▶ _Exercise_:
The answer must consist of each line below that holds the word "Prop", copied as it stands.

▶ _Supplied material_:
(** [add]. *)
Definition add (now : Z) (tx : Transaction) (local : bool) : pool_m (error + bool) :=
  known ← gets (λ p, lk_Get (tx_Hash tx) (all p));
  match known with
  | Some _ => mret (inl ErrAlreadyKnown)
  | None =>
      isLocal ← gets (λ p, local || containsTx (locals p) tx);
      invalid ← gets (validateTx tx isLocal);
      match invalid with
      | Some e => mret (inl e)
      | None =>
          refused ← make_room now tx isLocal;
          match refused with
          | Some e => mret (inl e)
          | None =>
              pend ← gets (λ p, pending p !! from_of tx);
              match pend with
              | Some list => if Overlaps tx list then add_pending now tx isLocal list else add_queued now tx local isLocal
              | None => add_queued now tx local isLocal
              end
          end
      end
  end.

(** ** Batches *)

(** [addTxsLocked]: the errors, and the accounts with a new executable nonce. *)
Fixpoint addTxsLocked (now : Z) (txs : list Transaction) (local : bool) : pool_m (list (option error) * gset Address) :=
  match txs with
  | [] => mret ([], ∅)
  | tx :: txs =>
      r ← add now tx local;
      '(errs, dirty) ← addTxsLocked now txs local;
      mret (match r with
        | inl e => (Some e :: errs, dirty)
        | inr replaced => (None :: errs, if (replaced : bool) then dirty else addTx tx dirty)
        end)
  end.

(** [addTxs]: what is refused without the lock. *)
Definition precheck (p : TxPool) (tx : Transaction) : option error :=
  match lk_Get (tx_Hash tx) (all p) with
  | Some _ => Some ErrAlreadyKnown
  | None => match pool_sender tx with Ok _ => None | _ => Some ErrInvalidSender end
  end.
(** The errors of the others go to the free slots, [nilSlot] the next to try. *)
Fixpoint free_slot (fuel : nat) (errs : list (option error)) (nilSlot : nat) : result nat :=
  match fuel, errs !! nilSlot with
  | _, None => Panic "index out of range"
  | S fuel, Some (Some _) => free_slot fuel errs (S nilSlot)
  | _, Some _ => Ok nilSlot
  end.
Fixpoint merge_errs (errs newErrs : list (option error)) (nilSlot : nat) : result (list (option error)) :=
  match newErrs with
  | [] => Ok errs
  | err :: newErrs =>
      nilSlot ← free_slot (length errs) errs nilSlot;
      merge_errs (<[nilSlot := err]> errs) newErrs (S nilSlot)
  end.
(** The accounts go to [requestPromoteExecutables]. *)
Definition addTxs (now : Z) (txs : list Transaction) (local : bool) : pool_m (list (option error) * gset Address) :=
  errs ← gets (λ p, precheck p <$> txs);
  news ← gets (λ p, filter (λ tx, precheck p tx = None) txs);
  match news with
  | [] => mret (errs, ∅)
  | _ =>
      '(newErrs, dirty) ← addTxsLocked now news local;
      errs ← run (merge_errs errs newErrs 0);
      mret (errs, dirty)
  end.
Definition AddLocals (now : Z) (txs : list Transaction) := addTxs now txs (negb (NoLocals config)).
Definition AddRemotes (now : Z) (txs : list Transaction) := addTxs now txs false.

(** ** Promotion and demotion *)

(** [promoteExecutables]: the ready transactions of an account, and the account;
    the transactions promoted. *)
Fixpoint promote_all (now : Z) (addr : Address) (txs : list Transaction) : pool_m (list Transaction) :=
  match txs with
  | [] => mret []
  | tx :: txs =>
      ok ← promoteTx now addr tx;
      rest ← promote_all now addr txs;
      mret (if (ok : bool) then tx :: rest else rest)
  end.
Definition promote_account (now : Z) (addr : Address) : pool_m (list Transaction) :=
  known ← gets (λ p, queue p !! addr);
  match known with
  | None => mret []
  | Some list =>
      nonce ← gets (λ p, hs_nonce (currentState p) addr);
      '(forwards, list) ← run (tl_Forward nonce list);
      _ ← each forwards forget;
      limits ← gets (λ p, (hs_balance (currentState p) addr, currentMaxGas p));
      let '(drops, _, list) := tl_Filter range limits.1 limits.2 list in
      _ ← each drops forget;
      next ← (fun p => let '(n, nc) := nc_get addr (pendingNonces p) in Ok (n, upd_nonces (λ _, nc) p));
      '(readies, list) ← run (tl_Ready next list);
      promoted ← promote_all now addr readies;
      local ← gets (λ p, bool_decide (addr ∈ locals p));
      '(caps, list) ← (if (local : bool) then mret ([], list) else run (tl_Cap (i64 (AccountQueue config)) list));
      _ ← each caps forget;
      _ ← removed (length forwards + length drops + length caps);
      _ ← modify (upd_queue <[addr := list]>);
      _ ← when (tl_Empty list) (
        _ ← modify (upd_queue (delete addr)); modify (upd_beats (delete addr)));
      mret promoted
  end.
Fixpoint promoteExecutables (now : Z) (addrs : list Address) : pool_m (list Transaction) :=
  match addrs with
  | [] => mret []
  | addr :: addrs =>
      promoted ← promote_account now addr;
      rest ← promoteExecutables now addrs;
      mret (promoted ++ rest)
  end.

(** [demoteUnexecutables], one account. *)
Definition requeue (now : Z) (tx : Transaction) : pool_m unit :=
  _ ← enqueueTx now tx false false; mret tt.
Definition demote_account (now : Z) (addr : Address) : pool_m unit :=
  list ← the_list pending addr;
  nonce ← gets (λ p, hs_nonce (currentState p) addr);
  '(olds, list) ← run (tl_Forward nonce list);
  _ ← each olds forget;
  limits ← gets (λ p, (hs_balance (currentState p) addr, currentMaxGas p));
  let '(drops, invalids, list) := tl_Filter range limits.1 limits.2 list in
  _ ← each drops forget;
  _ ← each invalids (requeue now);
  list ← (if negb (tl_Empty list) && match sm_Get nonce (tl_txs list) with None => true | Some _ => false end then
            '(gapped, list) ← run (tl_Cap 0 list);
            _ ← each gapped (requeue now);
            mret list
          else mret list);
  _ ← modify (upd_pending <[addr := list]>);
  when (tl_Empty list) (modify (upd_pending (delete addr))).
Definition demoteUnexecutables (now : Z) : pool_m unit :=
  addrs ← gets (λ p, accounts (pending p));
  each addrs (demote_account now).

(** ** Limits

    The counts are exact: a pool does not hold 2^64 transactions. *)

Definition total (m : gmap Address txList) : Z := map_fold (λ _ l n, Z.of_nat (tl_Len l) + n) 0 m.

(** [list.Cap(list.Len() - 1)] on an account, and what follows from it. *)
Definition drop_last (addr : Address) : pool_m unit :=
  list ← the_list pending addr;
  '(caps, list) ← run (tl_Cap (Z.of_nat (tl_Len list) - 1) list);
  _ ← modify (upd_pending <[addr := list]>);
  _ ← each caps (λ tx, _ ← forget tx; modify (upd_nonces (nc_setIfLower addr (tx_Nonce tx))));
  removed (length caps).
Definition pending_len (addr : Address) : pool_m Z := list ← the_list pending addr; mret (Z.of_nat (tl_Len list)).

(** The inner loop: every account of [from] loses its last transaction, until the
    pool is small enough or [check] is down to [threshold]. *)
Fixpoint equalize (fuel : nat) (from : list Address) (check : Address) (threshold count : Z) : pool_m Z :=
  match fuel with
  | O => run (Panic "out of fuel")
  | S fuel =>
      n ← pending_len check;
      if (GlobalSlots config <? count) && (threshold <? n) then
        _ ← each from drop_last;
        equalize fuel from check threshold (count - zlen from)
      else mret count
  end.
==
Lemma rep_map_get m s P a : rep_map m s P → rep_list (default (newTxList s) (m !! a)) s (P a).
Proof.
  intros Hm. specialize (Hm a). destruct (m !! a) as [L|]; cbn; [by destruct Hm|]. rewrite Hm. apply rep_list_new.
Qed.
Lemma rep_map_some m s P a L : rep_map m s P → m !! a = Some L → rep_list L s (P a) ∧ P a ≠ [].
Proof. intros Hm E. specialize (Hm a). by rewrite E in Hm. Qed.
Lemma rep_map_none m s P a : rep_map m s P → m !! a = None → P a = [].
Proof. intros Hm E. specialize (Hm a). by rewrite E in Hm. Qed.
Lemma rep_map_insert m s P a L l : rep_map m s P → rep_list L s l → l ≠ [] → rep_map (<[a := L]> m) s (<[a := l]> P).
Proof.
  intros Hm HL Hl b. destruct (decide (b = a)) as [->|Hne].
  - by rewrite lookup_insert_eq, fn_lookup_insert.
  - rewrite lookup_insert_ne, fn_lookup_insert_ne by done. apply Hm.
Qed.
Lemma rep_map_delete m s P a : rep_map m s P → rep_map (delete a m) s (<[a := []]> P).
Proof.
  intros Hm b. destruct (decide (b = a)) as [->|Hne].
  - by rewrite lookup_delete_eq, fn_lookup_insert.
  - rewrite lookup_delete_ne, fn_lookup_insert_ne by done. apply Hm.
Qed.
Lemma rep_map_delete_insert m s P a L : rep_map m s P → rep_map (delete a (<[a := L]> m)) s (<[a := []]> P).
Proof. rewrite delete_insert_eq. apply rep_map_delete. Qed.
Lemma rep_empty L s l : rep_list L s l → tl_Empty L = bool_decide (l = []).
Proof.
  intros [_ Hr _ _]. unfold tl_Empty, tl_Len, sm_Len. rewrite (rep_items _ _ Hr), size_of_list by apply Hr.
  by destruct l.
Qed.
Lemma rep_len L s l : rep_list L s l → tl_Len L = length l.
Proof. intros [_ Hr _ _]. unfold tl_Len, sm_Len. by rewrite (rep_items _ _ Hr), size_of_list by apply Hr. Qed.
---
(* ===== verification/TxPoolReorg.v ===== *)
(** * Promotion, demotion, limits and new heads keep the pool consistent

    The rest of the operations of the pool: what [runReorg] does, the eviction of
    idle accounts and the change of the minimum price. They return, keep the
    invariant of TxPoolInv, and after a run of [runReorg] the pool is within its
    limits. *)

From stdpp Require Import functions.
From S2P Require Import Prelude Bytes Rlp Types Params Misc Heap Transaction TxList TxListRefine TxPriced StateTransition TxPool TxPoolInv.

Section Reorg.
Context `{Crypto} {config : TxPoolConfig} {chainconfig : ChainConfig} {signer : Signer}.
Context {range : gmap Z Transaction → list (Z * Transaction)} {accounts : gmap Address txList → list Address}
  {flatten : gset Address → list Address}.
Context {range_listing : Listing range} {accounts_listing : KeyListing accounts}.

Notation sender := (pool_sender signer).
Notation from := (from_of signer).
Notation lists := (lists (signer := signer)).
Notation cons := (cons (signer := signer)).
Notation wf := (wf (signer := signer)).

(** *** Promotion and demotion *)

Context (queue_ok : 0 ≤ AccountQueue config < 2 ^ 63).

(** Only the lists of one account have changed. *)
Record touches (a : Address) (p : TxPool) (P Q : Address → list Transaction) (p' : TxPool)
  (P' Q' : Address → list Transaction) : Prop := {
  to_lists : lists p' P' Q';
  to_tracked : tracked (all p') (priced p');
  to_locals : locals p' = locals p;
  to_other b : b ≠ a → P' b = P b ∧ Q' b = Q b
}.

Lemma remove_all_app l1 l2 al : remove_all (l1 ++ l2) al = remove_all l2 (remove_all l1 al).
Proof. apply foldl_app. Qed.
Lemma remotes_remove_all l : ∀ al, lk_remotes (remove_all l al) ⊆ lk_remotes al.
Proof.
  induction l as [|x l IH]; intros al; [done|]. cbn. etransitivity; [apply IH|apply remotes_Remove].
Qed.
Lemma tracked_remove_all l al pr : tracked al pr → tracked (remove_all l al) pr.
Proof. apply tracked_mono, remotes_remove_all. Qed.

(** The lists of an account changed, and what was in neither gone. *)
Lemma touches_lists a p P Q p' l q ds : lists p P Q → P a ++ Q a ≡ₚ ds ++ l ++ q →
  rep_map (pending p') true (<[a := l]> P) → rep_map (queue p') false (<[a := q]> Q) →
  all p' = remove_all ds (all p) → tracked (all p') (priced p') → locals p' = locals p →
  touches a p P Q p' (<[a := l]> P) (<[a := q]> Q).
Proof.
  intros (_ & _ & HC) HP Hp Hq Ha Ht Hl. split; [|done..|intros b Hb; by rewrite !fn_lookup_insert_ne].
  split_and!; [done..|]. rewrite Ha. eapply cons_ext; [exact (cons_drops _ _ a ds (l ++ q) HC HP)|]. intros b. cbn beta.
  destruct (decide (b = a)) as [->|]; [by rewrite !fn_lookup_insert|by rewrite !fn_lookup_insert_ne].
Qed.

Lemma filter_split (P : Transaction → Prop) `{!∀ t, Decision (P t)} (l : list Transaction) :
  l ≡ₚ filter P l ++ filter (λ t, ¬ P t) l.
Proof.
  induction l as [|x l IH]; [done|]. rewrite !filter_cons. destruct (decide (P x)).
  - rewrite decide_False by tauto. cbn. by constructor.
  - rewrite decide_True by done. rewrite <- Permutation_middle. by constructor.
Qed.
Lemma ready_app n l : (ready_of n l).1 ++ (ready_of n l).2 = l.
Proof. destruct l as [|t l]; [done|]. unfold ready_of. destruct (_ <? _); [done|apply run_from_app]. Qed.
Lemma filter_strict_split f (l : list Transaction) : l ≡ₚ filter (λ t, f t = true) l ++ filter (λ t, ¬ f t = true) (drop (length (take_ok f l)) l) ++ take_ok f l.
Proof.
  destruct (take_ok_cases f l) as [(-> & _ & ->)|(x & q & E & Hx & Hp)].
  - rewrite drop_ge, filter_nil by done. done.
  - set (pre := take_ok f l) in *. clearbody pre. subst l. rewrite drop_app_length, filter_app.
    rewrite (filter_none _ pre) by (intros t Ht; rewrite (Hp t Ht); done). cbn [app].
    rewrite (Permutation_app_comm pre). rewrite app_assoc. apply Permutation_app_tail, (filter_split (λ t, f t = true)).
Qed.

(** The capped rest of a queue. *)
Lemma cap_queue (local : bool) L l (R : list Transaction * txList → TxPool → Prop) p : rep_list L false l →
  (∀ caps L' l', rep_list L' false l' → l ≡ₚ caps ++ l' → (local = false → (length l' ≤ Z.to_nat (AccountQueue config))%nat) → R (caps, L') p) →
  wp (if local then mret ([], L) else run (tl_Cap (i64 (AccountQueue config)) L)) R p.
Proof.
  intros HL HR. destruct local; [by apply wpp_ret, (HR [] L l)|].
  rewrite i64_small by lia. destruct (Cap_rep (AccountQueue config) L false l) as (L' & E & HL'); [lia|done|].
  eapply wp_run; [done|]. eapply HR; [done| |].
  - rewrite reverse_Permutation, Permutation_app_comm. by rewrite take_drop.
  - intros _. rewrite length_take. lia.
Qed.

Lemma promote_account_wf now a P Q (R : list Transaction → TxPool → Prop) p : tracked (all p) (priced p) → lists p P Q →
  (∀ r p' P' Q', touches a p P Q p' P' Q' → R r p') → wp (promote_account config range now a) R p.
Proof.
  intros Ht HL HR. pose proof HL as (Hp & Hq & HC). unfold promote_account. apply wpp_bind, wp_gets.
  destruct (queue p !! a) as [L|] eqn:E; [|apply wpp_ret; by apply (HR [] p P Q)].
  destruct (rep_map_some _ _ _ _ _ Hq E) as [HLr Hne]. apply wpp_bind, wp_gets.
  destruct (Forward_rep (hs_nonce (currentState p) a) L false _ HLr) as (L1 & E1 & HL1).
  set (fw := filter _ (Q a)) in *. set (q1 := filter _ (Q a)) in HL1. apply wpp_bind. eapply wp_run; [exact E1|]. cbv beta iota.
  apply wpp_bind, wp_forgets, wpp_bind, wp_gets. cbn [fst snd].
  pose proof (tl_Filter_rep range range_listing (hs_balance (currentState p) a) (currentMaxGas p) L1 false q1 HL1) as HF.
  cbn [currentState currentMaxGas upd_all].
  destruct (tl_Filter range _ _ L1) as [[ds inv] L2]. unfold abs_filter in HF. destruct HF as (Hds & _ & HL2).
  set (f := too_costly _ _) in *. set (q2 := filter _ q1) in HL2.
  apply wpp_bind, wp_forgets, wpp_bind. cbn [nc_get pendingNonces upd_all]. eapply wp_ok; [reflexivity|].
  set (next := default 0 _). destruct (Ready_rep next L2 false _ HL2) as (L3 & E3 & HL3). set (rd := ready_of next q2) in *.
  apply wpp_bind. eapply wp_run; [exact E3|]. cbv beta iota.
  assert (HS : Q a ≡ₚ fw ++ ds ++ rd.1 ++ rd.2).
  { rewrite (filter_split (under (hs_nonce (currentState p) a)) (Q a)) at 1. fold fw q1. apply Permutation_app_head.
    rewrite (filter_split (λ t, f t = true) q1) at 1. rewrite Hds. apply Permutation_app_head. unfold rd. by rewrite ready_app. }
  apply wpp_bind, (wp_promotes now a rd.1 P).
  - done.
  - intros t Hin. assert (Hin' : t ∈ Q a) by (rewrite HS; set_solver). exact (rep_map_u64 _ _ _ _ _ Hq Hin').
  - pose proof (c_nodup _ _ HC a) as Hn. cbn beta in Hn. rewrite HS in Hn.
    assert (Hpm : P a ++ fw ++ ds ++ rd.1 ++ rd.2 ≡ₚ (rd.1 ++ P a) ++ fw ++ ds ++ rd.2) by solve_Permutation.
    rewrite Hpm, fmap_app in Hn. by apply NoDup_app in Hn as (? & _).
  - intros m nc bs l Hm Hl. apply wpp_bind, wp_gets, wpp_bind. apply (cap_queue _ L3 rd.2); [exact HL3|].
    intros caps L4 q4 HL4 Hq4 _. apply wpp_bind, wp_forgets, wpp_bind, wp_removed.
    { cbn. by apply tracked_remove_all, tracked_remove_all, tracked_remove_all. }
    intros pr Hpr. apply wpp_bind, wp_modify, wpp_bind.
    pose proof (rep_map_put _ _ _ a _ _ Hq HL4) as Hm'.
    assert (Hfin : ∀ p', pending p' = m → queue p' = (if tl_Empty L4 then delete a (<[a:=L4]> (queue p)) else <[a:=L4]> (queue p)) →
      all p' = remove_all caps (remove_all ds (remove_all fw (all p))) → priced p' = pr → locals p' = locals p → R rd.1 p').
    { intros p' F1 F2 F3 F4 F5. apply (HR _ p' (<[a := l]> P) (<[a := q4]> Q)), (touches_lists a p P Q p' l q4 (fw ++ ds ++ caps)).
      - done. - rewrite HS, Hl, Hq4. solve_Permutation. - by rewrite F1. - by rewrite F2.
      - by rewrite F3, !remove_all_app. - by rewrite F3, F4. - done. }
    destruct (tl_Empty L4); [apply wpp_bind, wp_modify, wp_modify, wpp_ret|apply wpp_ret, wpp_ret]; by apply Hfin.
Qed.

▶ _Output below_:
  (P' Q' : Address → list Transaction) : Prop := {
Lemma filter_split (P : Transaction → Prop) `{!∀ t, Decision (P t)} (l : list Transaction) :
Lemma cap_queue (local : bool) L l (R : list Transaction * txList → TxPool → Prop) p : rep_list L false l →
Lemma promote_account_wf now a P Q (R : list Transaction → TxPool → Prop) p : tracked (all p) (priced p) → lists p P Q →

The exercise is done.